## Requirement
Beginning with the opening line, restate the following material exactly, up through the line that contains "[|short_literal|short_literal].".

## Input material
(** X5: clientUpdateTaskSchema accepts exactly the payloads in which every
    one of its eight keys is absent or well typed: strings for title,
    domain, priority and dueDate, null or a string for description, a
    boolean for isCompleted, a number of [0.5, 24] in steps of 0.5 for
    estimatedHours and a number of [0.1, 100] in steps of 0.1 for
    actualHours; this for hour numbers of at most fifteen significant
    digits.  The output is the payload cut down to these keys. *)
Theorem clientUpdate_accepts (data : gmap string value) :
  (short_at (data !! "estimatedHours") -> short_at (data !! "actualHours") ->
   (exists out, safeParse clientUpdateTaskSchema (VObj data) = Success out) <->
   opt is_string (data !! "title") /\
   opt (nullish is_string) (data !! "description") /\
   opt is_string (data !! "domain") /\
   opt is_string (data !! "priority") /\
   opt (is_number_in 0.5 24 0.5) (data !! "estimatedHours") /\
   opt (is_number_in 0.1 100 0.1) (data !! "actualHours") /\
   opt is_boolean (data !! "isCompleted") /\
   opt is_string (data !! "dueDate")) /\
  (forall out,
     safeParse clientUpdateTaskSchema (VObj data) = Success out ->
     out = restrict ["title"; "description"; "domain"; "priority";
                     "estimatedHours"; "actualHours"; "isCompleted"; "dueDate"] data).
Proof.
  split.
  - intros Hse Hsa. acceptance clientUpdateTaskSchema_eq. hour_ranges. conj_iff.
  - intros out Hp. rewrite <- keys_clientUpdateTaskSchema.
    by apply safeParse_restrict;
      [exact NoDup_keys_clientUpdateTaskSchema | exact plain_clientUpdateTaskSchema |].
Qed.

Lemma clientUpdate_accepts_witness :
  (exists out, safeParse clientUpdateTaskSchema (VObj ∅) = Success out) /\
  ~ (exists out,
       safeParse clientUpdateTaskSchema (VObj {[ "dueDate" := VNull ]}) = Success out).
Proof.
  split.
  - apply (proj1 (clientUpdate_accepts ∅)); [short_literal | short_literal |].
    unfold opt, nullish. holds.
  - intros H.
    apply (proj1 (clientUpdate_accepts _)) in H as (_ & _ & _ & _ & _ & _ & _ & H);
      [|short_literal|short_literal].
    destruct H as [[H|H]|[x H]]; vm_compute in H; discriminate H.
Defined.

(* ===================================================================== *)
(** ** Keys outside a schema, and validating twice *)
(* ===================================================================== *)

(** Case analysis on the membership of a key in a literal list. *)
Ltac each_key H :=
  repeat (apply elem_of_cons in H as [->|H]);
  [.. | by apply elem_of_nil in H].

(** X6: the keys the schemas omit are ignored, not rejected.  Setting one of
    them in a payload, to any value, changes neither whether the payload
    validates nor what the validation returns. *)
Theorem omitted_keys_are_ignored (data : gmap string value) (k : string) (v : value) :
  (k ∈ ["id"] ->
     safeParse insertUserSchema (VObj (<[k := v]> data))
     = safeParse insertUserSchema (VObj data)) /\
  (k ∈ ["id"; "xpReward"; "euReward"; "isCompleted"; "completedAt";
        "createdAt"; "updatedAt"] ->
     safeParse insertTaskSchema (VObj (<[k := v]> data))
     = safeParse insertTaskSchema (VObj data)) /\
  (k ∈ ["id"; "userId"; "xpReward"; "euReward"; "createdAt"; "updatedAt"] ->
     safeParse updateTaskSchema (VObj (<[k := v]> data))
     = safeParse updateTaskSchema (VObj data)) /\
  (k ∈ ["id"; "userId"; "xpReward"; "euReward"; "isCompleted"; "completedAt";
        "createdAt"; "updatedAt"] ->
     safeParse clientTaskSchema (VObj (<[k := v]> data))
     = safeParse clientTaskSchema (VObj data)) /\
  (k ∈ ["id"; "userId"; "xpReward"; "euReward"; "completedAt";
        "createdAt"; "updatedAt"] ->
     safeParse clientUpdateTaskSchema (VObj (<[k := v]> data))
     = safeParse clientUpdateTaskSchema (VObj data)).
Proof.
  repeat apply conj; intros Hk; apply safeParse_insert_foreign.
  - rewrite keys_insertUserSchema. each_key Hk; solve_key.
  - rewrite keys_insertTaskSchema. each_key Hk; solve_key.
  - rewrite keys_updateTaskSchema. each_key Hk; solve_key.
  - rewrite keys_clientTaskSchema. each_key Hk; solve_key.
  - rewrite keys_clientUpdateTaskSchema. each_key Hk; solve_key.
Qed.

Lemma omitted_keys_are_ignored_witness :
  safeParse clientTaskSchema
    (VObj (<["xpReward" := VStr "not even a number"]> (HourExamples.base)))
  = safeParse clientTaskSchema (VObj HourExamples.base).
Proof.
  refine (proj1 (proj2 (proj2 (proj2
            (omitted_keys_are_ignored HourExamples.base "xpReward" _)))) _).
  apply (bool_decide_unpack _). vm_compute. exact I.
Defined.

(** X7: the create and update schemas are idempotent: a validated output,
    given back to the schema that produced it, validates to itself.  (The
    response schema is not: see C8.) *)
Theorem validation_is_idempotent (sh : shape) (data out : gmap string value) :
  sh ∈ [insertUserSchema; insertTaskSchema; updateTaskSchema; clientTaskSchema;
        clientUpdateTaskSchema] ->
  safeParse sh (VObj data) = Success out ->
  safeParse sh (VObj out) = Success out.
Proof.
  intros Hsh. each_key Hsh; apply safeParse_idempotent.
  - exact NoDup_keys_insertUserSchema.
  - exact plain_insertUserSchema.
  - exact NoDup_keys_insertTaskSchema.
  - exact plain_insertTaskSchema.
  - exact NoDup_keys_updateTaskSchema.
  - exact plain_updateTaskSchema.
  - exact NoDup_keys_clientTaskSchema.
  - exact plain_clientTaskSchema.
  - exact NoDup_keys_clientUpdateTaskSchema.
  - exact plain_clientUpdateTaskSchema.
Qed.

## Output below
(** X5: clientUpdateTaskSchema accepts exactly the payloads in which every
    one of its eight keys is absent or well typed: strings for title,
    domain, priority and dueDate, null or a string for description, a
    boolean for isCompleted, a number of [0.5, 24] in steps of 0.5 for
    estimatedHours and a number of [0.1, 100] in steps of 0.1 for
    actualHours; this for hour numbers of at most fifteen significant
    digits.  The output is the payload cut down to these keys. *)
Theorem clientUpdate_accepts (data : gmap string value) :
  (short_at (data !! "estimatedHours") -> short_at (data !! "actualHours") ->
   (exists out, safeParse clientUpdateTaskSchema (VObj data) = Success out) <->
   opt is_string (data !! "title") /\
   opt (nullish is_string) (data !! "description") /\
   opt is_string (data !! "domain") /\
   opt is_string (data !! "priority") /\
   opt (is_number_in 0.5 24 0.5) (data !! "estimatedHours") /\
   opt (is_number_in 0.1 100 0.1) (data !! "actualHours") /\
   opt is_boolean (data !! "isCompleted") /\
   opt is_string (data !! "dueDate")) /\
  (forall out,
     safeParse clientUpdateTaskSchema (VObj data) = Success out ->
     out = restrict ["title"; "description"; "domain"; "priority";
                     "estimatedHours"; "actualHours"; "isCompleted"; "dueDate"] data).
Proof.
  split.
  - intros Hse Hsa. acceptance clientUpdateTaskSchema_eq. hour_ranges. conj_iff.
  - intros out Hp. rewrite <- keys_clientUpdateTaskSchema.
    by apply safeParse_restrict;
      [exact NoDup_keys_clientUpdateTaskSchema | exact plain_clientUpdateTaskSchema |].
Qed.

Lemma clientUpdate_accepts_witness :
  (exists out, safeParse clientUpdateTaskSchema (VObj ∅) = Success out) /\
  ~ (exists out,
       safeParse clientUpdateTaskSchema (VObj {[ "dueDate" := VNull ]}) = Success out).
Proof.
  split.
  - apply (proj1 (clientUpdate_accepts ∅)); [short_literal | short_literal |].
    unfold opt, nullish. holds.
  - intros H.
    apply (proj1 (clientUpdate_accepts _)) in H as (_ & _ & _ & _ & _ & _ & _ & H);
      [|short_literal|short_literal].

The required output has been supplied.